RNA sequencing analysis of hiPSC-PCs from controls (TSC2^+/+) (47-02, 78), patients (TSC2^+/−) (47-01 and 77) and TSC2-null cell line (TSC2^−/−). A. Venn diagram demonstrating the number of differentially expressed genes for each comparison (FDR < 0.01), and their relationship to each other. B–C). Heatmaps and first principal components of the co-expressed groups of transcripts with the strongest positive (M67) and negative correlation with genotype (M99). The heatmap depicts scaled expression of all transcripts within the co-expression group, where green is low relative expression and red is high relative expression. The bar graph shows the first principal component of the expression of the transcripts within the co-expression module.

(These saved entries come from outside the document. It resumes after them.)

(* ===== verification/InsertionSorts.v ===== *)
(** * Insertion sorts: InsertionSort.c, binary_insertion_sort.c, shellSort.c

    One Module per program.  The first two share the theory of a cell being
    carried down a sorted prefix (the [shifted] arrays); shellSort.c is the
    gapped form, proved gap by gap. *)

From S2P Require Import Prelude Arrays.
Open Scope Z_scope.

(** ** Carrying one cell down a sorted prefix *)

(** Starting from [a0], the cells [j+1 .. i-1] have been moved one place up
    and the hole is at [j+1]; the cell carried is [a0.[i]]. *)
Definition shifted (a0 : list Z) (i j : Z) (a : list Z) : Prop :=
  zlen a = zlen a0 /\
  (forall p, 0 <= p -> p <= j \/ i < p -> a.[p] = a0.[p]) /\
  (forall p, j + 1 < p <= i -> a.[p] = a0.[p - 1]) /\
  Permutation (upd a (j + 1) a0.[i]) a0.

Lemma shifted_init a0 i : 0 <= i < zlen a0 -> shifted a0 i (i - 1) a0.
Proof.
  intros Hi. split_and!; [done|done|intros; lia|].
  replace (i - 1 + 1) with i by lia. by rewrite upd_aget.
Qed.

Lemma shifted_step a0 i j a :
  0 <= j < i -> i < zlen a0 -> shifted a0 i j a ->
  shifted a0 i (j - 1) (upd a (j + 1) a.[j]).
Proof.
  intros Hj Hi (Hl & Hsame & Hmoved & Hp). split_and!.
  - by rewrite zlen_upd.
  - intros p ??. rewrite aget_upd_ne by lia. apply Hsame; lia.
  - intros p ?. rewrite aget_upd by lia. case_decide as E; [|apply Hmoved; lia].
    subst p. replace (j + 1 - 1) with j by lia. apply Hsame; lia.
  - replace (j - 1 + 1) with j by lia.
    rewrite Permutation_shift by lia. done.
Qed.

D–E) Gene ontology analysis for genes belonging to the co-expression modules with strongest positive and negative correlation with genotype. Gene ontology terms were selected for specificity and non-redundancy. The x-axis represents –log₁₀ p-value for enrichment of the GO term calculated by DAVID. F) qRT-PCR analyses from pooled data of two patients (47-01 and 77), two controls (47-02 and 78) and three replicates of TSC2-null lines, and rapamycin treated TSC2-null cells. G) FMRP expression in THY1⁺ hiPSC-PCs from three individual control lines (78 control, and sex-matched male-control and female-control line), vs three patient lines (77 patient, 47-01 patient, CRA401patient) and TSC2-null cell line (n=3). ASD/TSC2-patient derived PCs (47-01 and CRA401) and TSC2-null cells had significantly reduced FMRP expression compared to control cells. One-way ANOVA followed by post-hoc analyses and t-test between two groups, **p<0.01. H) FMRP expression in vehicle or rapamycin treated hiPSC-derived PCs at day 48 of differentiation. Fold changes were analyzed with two-way ANOVA followed by post-hoc-test, (***p<0.001).